Starting with the first line and ending with the one that holds "Definition pystr : Type := list N.", retype the entries exactly.
• • • • •
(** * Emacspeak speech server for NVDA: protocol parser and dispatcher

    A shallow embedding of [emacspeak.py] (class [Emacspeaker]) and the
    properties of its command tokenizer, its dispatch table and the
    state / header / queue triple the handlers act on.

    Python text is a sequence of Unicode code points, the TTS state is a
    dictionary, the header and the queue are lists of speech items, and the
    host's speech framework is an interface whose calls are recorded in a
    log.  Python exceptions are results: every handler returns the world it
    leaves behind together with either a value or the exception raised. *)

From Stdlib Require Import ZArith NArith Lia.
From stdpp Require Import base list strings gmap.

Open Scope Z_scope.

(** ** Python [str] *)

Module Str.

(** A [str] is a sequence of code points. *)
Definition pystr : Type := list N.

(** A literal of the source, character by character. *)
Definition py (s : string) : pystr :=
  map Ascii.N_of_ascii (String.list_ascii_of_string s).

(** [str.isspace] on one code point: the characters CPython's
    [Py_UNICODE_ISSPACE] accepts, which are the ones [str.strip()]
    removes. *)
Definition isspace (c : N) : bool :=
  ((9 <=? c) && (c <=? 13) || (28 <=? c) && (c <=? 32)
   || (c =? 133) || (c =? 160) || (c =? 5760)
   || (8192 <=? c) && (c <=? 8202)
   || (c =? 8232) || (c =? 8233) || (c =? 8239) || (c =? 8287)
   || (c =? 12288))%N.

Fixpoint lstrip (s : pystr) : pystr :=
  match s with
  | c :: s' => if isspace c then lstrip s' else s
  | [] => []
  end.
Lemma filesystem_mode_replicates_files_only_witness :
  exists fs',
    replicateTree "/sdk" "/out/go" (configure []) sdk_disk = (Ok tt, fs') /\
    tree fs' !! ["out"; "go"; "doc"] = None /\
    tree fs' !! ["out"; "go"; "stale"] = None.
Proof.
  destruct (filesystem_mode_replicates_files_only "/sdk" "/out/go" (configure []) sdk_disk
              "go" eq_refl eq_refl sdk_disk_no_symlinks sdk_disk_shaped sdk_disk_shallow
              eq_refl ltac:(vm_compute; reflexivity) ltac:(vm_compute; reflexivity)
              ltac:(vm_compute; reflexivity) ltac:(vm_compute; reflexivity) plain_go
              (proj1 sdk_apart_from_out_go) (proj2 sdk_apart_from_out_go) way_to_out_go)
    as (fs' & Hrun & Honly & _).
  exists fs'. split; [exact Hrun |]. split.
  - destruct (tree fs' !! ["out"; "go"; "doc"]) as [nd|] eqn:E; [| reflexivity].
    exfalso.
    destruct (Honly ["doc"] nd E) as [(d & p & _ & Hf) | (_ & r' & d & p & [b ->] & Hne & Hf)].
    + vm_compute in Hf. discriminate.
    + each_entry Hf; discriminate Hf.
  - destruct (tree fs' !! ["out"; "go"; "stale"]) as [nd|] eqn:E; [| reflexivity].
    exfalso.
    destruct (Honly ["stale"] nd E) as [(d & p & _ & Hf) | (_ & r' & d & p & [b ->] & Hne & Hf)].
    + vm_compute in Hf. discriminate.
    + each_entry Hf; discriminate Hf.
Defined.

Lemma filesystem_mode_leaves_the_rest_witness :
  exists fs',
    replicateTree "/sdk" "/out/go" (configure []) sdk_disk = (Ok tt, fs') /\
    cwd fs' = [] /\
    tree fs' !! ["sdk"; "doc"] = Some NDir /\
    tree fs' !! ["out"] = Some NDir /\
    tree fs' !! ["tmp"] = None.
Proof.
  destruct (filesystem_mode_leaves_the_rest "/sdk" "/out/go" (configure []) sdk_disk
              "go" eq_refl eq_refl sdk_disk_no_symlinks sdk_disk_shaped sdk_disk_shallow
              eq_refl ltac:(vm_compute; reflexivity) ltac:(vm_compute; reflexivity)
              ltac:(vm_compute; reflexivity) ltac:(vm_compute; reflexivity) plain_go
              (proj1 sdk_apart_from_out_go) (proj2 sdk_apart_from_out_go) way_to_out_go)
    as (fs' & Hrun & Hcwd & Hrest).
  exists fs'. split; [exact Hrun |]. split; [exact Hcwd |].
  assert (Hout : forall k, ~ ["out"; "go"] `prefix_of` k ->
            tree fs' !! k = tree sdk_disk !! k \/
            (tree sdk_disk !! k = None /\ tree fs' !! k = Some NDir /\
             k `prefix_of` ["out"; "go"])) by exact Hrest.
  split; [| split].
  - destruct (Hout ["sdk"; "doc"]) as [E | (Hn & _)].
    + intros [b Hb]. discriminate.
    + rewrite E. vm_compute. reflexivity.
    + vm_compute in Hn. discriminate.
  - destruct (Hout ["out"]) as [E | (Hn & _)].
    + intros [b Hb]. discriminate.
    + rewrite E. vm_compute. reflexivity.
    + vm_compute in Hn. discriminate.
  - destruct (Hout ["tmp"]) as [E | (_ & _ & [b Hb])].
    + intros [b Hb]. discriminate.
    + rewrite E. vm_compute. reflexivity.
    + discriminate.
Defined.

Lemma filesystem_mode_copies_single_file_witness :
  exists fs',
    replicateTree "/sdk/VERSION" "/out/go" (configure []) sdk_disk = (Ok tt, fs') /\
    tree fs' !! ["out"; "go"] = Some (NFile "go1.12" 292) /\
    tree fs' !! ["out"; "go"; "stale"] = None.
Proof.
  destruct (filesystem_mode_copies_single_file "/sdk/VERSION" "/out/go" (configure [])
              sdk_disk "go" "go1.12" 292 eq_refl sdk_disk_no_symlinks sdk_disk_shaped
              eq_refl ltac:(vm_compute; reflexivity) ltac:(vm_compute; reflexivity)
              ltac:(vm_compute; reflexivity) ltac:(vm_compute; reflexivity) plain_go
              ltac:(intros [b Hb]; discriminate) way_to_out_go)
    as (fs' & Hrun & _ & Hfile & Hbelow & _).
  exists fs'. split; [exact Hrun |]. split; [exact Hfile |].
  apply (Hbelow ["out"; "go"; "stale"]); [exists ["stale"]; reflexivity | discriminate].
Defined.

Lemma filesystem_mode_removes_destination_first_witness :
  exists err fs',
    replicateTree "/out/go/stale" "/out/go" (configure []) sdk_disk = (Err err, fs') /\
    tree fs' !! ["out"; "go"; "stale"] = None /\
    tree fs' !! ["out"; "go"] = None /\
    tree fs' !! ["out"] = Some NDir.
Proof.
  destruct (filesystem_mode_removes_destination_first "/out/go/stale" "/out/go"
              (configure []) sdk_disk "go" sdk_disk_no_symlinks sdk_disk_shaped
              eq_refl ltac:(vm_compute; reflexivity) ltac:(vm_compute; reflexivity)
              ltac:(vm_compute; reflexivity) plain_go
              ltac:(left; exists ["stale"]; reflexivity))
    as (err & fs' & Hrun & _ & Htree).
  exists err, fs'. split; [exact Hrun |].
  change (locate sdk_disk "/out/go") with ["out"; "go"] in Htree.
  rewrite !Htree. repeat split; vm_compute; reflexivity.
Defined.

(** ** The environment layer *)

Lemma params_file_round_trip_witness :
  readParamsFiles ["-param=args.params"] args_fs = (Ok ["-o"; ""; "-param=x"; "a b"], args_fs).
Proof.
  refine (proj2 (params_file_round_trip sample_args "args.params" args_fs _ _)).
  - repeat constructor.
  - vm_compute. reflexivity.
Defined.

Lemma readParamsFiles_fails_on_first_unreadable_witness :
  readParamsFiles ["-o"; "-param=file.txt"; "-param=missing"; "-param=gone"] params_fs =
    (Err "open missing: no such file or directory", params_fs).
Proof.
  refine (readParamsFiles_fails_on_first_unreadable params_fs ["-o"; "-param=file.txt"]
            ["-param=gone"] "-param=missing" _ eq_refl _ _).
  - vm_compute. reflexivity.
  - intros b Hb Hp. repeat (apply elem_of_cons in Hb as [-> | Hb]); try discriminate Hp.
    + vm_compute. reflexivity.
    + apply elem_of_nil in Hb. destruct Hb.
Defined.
• • • • •
# EXERCISE RESPONSE
(** * Emacspeak speech server for NVDA: protocol parser and dispatcher

    A shallow embedding of [emacspeak.py] (class [Emacspeaker]) and the
    properties of its command tokenizer, its dispatch table and the
    state / header / queue triple the handlers act on.

    Python text is a sequence of Unicode code points, the TTS state is a
    dictionary, the header and the queue are lists of speech items, and the
    host's speech framework is an interface whose calls are recorded in a
    log.  Python exceptions are results: every handler returns the world it
    leaves behind together with either a value or the exception raised. *)

From Stdlib Require Import ZArith NArith Lia.
From stdpp Require Import base list strings gmap.

Open Scope Z_scope.

(** ** Python [str] *)

Module Str.

(** A [str] is a sequence of code points. *)
Definition pystr : Type := list N.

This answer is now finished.